**Work to complete**: Quote exactly, and only, the lines of the material below from the line with "time ← match" through the line with "Definition package_says (names".

**Material to process**:
(** A failed package without any test gets a failed case of its own. *)
Definition add_package_case (po : text * text) (c : gmap (text * text) CaseData) (failed : gset text)
  : gmap (text * text) CaseData :=
  let '(package, output) := po in
  if bool_decide (package ∉ failed) then c
  else if existsb (fun k => bool_decide (k.1.1 = package)) (map_to_list c) then c
  else <[(package, BUILD_CASE) := mkCase package BUILD_CASE None output (str "fail")]> c.

Definition all_cases (c : collected) : gmap (text * text) CaseData :=
  foldl (fun m po => add_package_case po m (failed_packages c)) (cases c)
    (merge_sort by_key (map_to_list (package_failures c))).

Inductive TestCaseStatus : Type := Success | Skipped | Failure (description : text).

Record TestCase : Type := mkTestCase { tc_name : text; tc_status : TestCaseStatus; tc_time : option duration; tc_out : option text }.

(** [Duration::from_secs_f64]: it panics on a negative or unrepresentable number. *)
Definition case_time (x : f64) : option duration :=
  match x with
  | S754_zero _ => Some 0
  | S754_finite false _ _ => if from_secs_f64 x <? 2 ^ 64 * 1000000000 then Some (from_secs_f64 x) else None
  | _ => None
  end.

Definition case_status (d : CaseData) : TestCaseStatus :=
  if bool_decide (cd_action d = str "skip") then Skipped
  else if bool_decide (cd_action d = str "fail") then Failure (cd_output d)
  else Success.

Definition test_case (d : CaseData) : option TestCase :=
  time ← match cd_elapsed d with None => Some None | Some x => Some <$> case_time x end;
  Some (mkTestCase (cd_name d) (case_status d) time (if bool_decide (cd_output d = []) then None else Some (cd_output d))).

Definition case_failed (d : CaseData) : bool := bool_decide (cd_action d = str "fail").

(** The suites of the report: per package, its cases in order. *)
Fixpoint add_suites (ds : list CaseData) (suites : gmap text (list TestCase)) : option (gmap text (list TestCase)) :=
  match ds with
  | [] => Some suites
  | d :: ds' =>
      t ← test_case d;
      add_suites ds' (<[cd_package d := default [] (suites !! cd_package d) ++ [t]]> suites)
  end.

(** The report and whether there was a failure; [Err] for a bad line, [None] when
    an elapsed time cannot be a duration. *)
Definition convert (lines : list line) : option (result (list (text * list TestCase) * bool) unit) :=
  match collect lines (mkCollected ∅ ∅ ∅) with
  | None => Some (Err ())
  | Some c =>
      let m := all_cases c in
      let had_failure := existsb (fun kd => case_failed kd.2) (map_to_list m) in
      suites ← add_suites (snd <$> merge_sort by_pair (map_to_list m)) ∅;
      Some (Ok (merge_sort by_key (map_to_list suites), had_failure))
  end.

(** ** Specification *)

(** The events of the lines. *)
Definition events_of (lines : list line) : list GoEvent := omap (fun l => match l with Event e => Some e | _ => None end) lines.

Definition of_test (k : text * text) (e : GoEvent) : bool := bool_decide (ev_test e = Some k.2 /\ ev_package e = k.1).

(** The verdict an event gives the test [k], and the last one. *)
Definition verdict (k : text * text) (e : GoEvent) : option text :=
  if of_test k e && is_one_of (ev_action e) ["pass"; "fail"; "skip"] then Some (ev_action e) else None.
Definition last_verdict (es : list GoEvent) (k : text * text) : text := default [] (last (omap (verdict k) es)).

(** The package has a test, failed, or has anything to report. *)
Definition has_test (es : list GoEvent) (p : text) : Prop := exists e, e ∈ es /\ is_Some (ev_test e) /\ ev_package e = p.
Definition package_says (names : list string) (es : list GoEvent) (p : text) : Prop :=
  exists e, e ∈ es /\ ev_test e = None /\ event_package e = p /\ is_one_of (ev_action e) names = true.
Definition package_failed := package_says ["fail"; "build-fail"].
Definition package_printed := package_says ["output"; "fail"; "build-output"].

(** ** Lemmas: collecting *)

Record collect_inv (es : list GoEvent) (c : collected) : Prop := {
  ci_cases k : is_Some (cases c !! k) <-> exists e, e ∈ es /\ ev_test e = Some k.2 /\ ev_package e = k.1;
  ci_case k d : cases c !! k = Some d -> cd_action d = last_verdict es k /\ cd_package d = k.1 /\ cd_name d = k.2;
  ci_outputs p : is_Some (package_failures c !! p) <-> package_printed es p;
  ci_failed p : p ∈ failed_packages c <-> package_failed es p }.

Lemma exists_snoc {A} (P : A -> Prop) l x : (exists e, e ∈ l ++ [x] /\ P e) <-> (exists e, e ∈ l /\ P e) \/ P x.
Proof. setoid_rewrite elem_of_app. setoid_rewrite list_elem_of_singleton. naive_solver. Qed.

Lemma package_says_snoc names es e p :
  package_says names (es ++ [e]) p <->
  package_says names es p \/ (ev_test e = None /\ event_package e = p /\ is_one_of (ev_action e) names = true).
Proof. unfold package_says. by rewrite exists_snoc. Qed.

**Response to the exercise**:
  time ← match cd_elapsed d with None => Some None | Some x => Some <$> case_time x end;
  Some (mkTestCase (cd_name d) (case_status d) time (if bool_decide (cd_output d = []) then None else Some (cd_output d))).

Definition case_failed (d : CaseData) : bool := bool_decide (cd_action d = str "fail").

(** The suites of the report: per package, its cases in order. *)
Fixpoint add_suites (ds : list CaseData) (suites : gmap text (list TestCase)) : option (gmap text (list TestCase)) :=
  match ds with
  | [] => Some suites
  | d :: ds' =>
      t ← test_case d;
      add_suites ds' (<[cd_package d := default [] (suites !! cd_package d) ++ [t]]> suites)
  end.

(** The report and whether there was a failure; [Err] for a bad line, [None] when
    an elapsed time cannot be a duration. *)
Definition convert (lines : list line) : option (result (list (text * list TestCase) * bool) unit) :=
  match collect lines (mkCollected ∅ ∅ ∅) with
  | None => Some (Err ())
  | Some c =>
      let m := all_cases c in
      let had_failure := existsb (fun kd => case_failed kd.2) (map_to_list m) in
      suites ← add_suites (snd <$> merge_sort by_pair (map_to_list m)) ∅;
      Some (Ok (merge_sort by_key (map_to_list suites), had_failure))
  end.

(** ** Specification *)

(** The events of the lines. *)
Definition events_of (lines : list line) : list GoEvent := omap (fun l => match l with Event e => Some e | _ => None end) lines.

Definition of_test (k : text * text) (e : GoEvent) : bool := bool_decide (ev_test e = Some k.2 /\ ev_package e = k.1).

(** The verdict an event gives the test [k], and the last one. *)
Definition verdict (k : text * text) (e : GoEvent) : option text :=
  if of_test k e && is_one_of (ev_action e) ["pass"; "fail"; "skip"] then Some (ev_action e) else None.
Definition last_verdict (es : list GoEvent) (k : text * text) : text := default [] (last (omap (verdict k) es)).

(** The package has a test, failed, or has anything to report. *)
Definition has_test (es : list GoEvent) (p : text) : Prop := exists e, e ∈ es /\ is_Some (ev_test e) /\ ev_package e = p.
Definition package_says (names : list string) (es : list GoEvent) (p : text) : Prop :=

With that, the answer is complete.